Com o aumento da concorrência no setor, houve também uma redução na concentração bancária. Como o sr. vê essa questão?
O pessoal olha muito essa métrica e nós já estamos há alguns anos realizando um trabalho de esclarecimento sobre a sua importância. Agora, a concentração diminui de forma lenta. É muito difícil, quase sem precedentes, ela aumentar ou diminuir rapidamente. Mas o importante não é se tem quatro ou cinco bancos no País e se eles têm 70% ou 80% do mercado. O importante é se a taxa de juros é baixa na ponta, se os bancos estão conseguindo dar crédito para o cidadão, para o consumidor dos serviços de pagamentos. Hoje, há mais competição no mercado, melhores serviços e serviços mais baratos, tanto que aqueles que não tinham acesso ao sistema estão passando a ter. Você pode chamar isso de o segundo passo da grande normalização da intermediação financeira no Brasil. O primeiro se deu com a estabilização, lá atrás, e o segundo vem dessa agenda de eficiência, que está sendo implementada desde 2016, fruto do trabalho de várias administrações e certamente desta gestão.

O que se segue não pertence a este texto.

Lemma unsparse_keeps_wf_witness :
  let buf := take 500 (enc_chunks 512 demo_chunks) ++ [0; 0; 0] in
  ∃ st1 st' d' ret,
    unsparse_probe demo_state (demo_image ++ [0; 0]) 100 = Some (st1, ANDROID_FORMAT_DETECT) ∧
    unsparse_direct_write (D := good_driver) demo_state ∅ buf 500 = Some (st', d', ret) ∧
    wf_sparse st1 ∧ (wf_sparse demo_state → wf_sparse st').
Proof.
  intros buf.
  assert (is_Some (unsparse_direct_write (D := good_driver) demo_state ∅ buf 500)) as [[[st' d'] ret] H]
    by (vm_compute; eauto).
  exists (SparseState 0 SPARSE_FORMAT_TYPE_TOTAL_HEAD 0 [] 0 100 (globl_header demo_state) 3), st', d', ret.
  split; [vm_compute; reflexivity|]. split; [exact H|].
  eapply (unsparse_keeps_wf demo_state (demo_image ++ [0; 0]) 100); [| | | |exact H].
  - unfold is_u32. lia.
  - vm_compute. reflexivity.
  - apply (bool_decide_unpack _). vm_compute. exact I.
  - vm_compute. reflexivity.
Defined.

(** C37: the state machine terminates.  As a relation on the variables of its
    loop, without fuel: no run of one call has more turns than there are bytes
    kept and given, and there is a run to an end (no bytes left, the error
    return, or an access outside the buffer) whose outcome is what the call
    returns. *)
Theorem unsparse_terminates `{D : flash_driver} st d pbuf n sum :
  is_u32 (chunk_length st) → Z.of_nat (length pbuf) < 2147483648 - 8192 →
  0 <= n <= Z.of_nat (length pbuf) → Z.of_nat (length (last_rest st)) < 8192 → add_sum pbuf n = Some sum →
  let start := (set_rest (set_checksum st (android_format_checksum st ⊞ sum)) [], d, last_rest st ++ pbuf,
                Z.of_nat (length (last_rest st)) + n) in
  (∀ k v, nsteps turn_step k start v → Z.of_nat k <= Z.of_nat (length (last_rest st)) + n) ∧
  ∃ k v, nsteps turn_step k start v ∧ ended v (unsparse_direct_write st d pbuf n).
Proof.
  intros Hu Hp Hn Hl Hsum start.
  assert (turns_fit (set_rest (set_checksum st (android_format_checksum st ⊞ sum)) []) (last_rest st ++ pbuf)
    (Z.of_nat (length (last_rest st)) + n)) as Hfit by (split; cbn; rewrite ?length_app; done || lia).
  split; [intros k v Hk; pose proof (turns_bounded _ _ _ _ _ _ Hfit Hk); lia|].
  unfold unsparse_direct_write. rewrite Hsum. sbind.
  cbn [last_rest set_checksum]. rewrite (u32_small (_ + n)), s32_small by (unfold is_u32; lia).
  apply turns_end; [done|]. rewrite length_app. lia.
Qed.

Lemma unsparse_terminates_witness :
  let buf := take 500 (enc_chunks 512 demo_chunks) ++ [0; 0; 0] in
  ∃ k v st' d', nsteps (turn_step (D := good_driver)) k
      (set_rest (set_checksum demo_state (0 ⊞ default 0 (add_sum buf 500))) [], ∅, buf, 500) v ∧
    unsparse_direct_write (D := good_driver) demo_state ∅ buf 500 = Some (st', d', 0) ∧
    ended (D := good_driver) v (Some (st', d', 0)).
Proof.
  intros buf.
  assert (∃ st' d', unsparse_direct_write (D := good_driver) demo_state ∅ buf 500 = Some (st', d', 0)) as (st' & d' & H)
    by (vm_compute; eauto).
  destruct (unsparse_terminates (D := good_driver) demo_state ∅ buf 500 (default 0 (add_sum buf 500))) as (_ & k & v & Hk & Hv);
    [vm_compute; split; congruence|vm_compute; reflexivity|vm_compute; split; congruence|vm_compute; reflexivity|vm_compute; reflexivity|].
  rewrite H in Hv. exists k, v, st', d'. split; [exact Hk|]. split; [exact H|exact Hv].
Defined.

(** A skipped chunk of 4 GiB or more misplaces everything after it: the
    code multiplies its blocks in 32 bits, so the writer goes on at another
    sector than the format says. *)
Theorem skip_4g_misplaced st d n l r blk :
  0 <= n < 4294967296 → load_le 4 12 (globl_header st) = Some blk → 12 <= r < 2147483648 →
  4294967296 <= n * blk → 0 <= flash_start st → flash_start st + n * blk / 512 < 4294967296 →
  ∃ st', chunk_head st d (enc_chunk blk (Skip n) ++ l) r = Some (Go st' d l (r - 12)) ∧
    sparse_format_type st' = SPARSE_FORMAT_TYPE_CHUNK_HEAD ∧
    flash_start st' = flash_start st + (n * blk) mod 4294967296 / 512 ∧
    flash_start st' < flash_start st + n * blk / 512.
Proof.
  intros Hn Hblk Hr Hbig Hs Hend. unfold chunk_head.
  destruct (Z.ltb_spec r (Z.of_nat sizeof_chunk_header)); [unfold sizeof_chunk_header in *; lia|].
  destruct (chunk_header_loads CHUNK_TYPE_DONT_CARE n 12 l) as (E1 & E2 & E3 & E4); [done..|].
  cbn [enc_chunk]. rewrite E1, E2, E3, Hblk. sbind. change sizeof_chunk_header with 12%nat. rewrite E4.
  change (n ⊠ blk) with ((n * blk) mod 4294967296).
  destruct (Z.eqb_spec ((n * blk) mod 4294967296) 0) as [Hz|Hz]; eexists; (split; [reflexivity|]);
    cbn [flash_start set_type set_length set_count set_start].
  - rewrite Hz. change (0 / 512) with 0. split_and!; [done|lia|]. zmod.
  - rewrite shiftr_9, (u32_small (flash_start st + _)) by (unfold is_u32; zmod). split_and!; [done..|]. zmod.
Qed.

Lemma skip_4g_misplaced_witness :
  ∃ st', chunk_head (SparseState 0 SPARSE_FORMAT_TYPE_CHUNK_HEAD 0 [] 0 100 (enc_header 4096 10 3 0) 3) ∅
    (enc_chunk 4096 (Skip 1048576) ++ [1]) 13 = Some (Go st' ∅ [1] (13 - 12)) ∧
    sparse_format_type st' = SPARSE_FORMAT_TYPE_CHUNK_HEAD ∧
    flash_start st' = 100 + (1048576 * 4096) mod 4294967296 / 512 ∧
    flash_start st' < 100 + 1048576 * 4096 / 512.
Proof. apply (skip_4g_misplaced (SparseState _ _ _ _ _ 100 _ _)); done. Defined.

(** A raw chunk with 2 GiB or more still to come makes the writer read
    past its buffer: the missing length turns negative as an [int], so the
    size to write wraps around and no buffer below 2 GiB is long enough. *)
Theorem raw_2g_overreads `{D : flash_driver} st d buf r :
  Z.of_nat (length buf) < 2147483648 → 8192 <= r < 2147483648 → chunk_length st < 4294967296 →
  2147483648 <= chunk_length st - r → chunk_data st d buf r = None.
Proof.
  intros Hb Hr Hlt Hge. unfold chunk_data. rewrite (u32_small r) by (unfold is_u32; lia).
  destruct (Z.leb_spec r (chunk_length st)); [|lia].
  assert (s32 (chunk_length st - r) = chunk_length st - r - 4294967296) as -> by (unfold s32; zmod).
  destruct (Z.eqb_spec (chunk_length st - r - 4294967296) 0); [lia|].
  destruct (Z.ltb_spec r (8 * 1024)); [lia|].
  destruct (Z.ltb_spec (chunk_length st - r - 4294967296) (4 * 1024)); [|lia].
  rewrite s32_small by lia. unfold flash_write, slice. rewrite shiftr_9.
  destruct (decide _) as [Hd|]; [|done]. exfalso. unfold u32 in Hd. change (2 ^ 32) with 4294967296 in Hd. zmod.
Qed.

Lemma raw_2g_overreads_witness :
  chunk_data (D := good_driver)
    (SparseState 0 SPARSE_FORMAT_TYPE_CHUNK_DATA 0 [] 2147495936 100 (enc_header 4096 10 3 0) 3) ∅ [1; 2] 8192 = None.
Proof. by apply raw_2g_overreads. Defined.

(** A fill chunk whose length is no multiple of 4 KiB loses its tail, and
    everything after it is misplaced. *)
Theorem fill_tail_lost `{D : flash_driver} st d v l r hi :
  0 <= v < 4294967296 → 4 <= r < 2147483648 → chunk_length st mod 512 = 0 → chunk_length st mod 4096 ≠ 0 →
  0 < chunk_length st → 0 <= flash_start st → flash_start st + chunk_length st / 512 <= hi → hi < 4294967296 →
  (∀ s n, flash_start st <= s → 0 < n → s + n <= hi → write_ok s n = true) →
  ∃ st' d', fill_data st d (le_bytes 4 v ++ l) r = Some (Go st' d' l (r - 4)) ∧
    sparse_format_type st' = SPARSE_FORMAT_TYPE_CHUNK_HEAD ∧
    flash_start st' < flash_start st + chunk_length st / 512.
Proof.
  intros Hv Hr Hm Hm' Hl Hs Hend Hhi Hok. unfold fill_data. destruct (Z.leb_spec 4 r); [|lia].
  assert (load_le 4 0 (le_bytes 4 v ++ l) = Some v) as -> by by apply (load_le_bytes 4 v []). sbind.
  rewrite land_511, Hm. cbn [negb Z.eqb]. rewrite Z.shiftr_div_pow2 by lia. change (2 ^ 12) with 4096.
  rewrite (fill_loop_run (flash_start st) hi Hs Hhi Hok);
    [|rewrite length_concat_replicate, length_le_bytes; lia|lia|zmod].
  sbind. eexists _, _. split; [reflexivity|]. cbn [flash_start set_type set_start]. split; [done|]. zmod.
Qed.

(** The four bytes of a CRC chunk are read as the next chunk header. *)
Theorem crc_chunk_misread st d crc l r blk :
  load_le 4 12 (globl_header st) = Some blk → 12 <= r →
  ∃ st', chunk_head st d (enc_chunk_header 0xCAC4 0 16 ++ le_bytes 4 crc ++ l) r
           = Some (Go st' d (le_bytes 4 crc ++ l) (r - 12)) ∧
         sparse_format_type st' = SPARSE_FORMAT_TYPE_CHUNK_HEAD ∧ flash_start st' = flash_start st.
Proof.
  intros Hblk Hr. unfold chunk_head.
  destruct (Z.ltb_spec r (Z.of_nat sizeof_chunk_header)); [unfold sizeof_chunk_header in *; lia|].
  destruct (chunk_header_loads 0xCAC4 0 16 (le_bytes 4 crc ++ l)) as (E1 & E2 & E3 & E4); [done..|].
  rewrite E1, E2, E3, Hblk. sbind. change sizeof_chunk_header with 12%nat. rewrite E4.
  eexists. split; [reflexivity|]. done.
Qed.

De que forma essas mudanças estão levando a uma maior “bancarização” da população?
O termo bancarização é até um pouco impreciso, porque não é só ter conta em banco, mas ter algum acesso a serviços de pagamento, serviços financeiros, por preços razoáveis, principalmente os produtos de pessoa física, e ao crédito, com taxas de juros menores, como eu falei há pouco. Também inclui maior acesso de empresas médias e pequenas ao mercado de capitais, além de mais interiorização da intermediação financeira. Pode ser por meio de banco, de instituição de pagamento, de cooperativa de crédito. O fomento ao cooperativismo de crédito, que é muito importante como veículo de acesso e de competição, em especial nas cidades médias e pequenas, é algo muito presente nesta administração do Banco Central. Muitas vezes, a gente fica com o olhar um pouco enviesado pelo que acontece nas cidades grandes, mas você tem hoje uma efervescência de cooperativas de crédito servindo principalmente a pessoas jurídicas de pequeno e médio portes em cidades pequenas. Então, essa é uma agenda para ampliar a concessão de crédito e diminuir as barreiras entre os que já estão no mercado e os que não estão, por meio do cadastro positivo, que dá mais informação sobre os cidadãos e as empresas para todo mundo. Com isso, a fintech e a cooperativa de crédito conseguem saber melhor quem você é. Mas tudo isso culmina com serviços e juros baratos e inclusão.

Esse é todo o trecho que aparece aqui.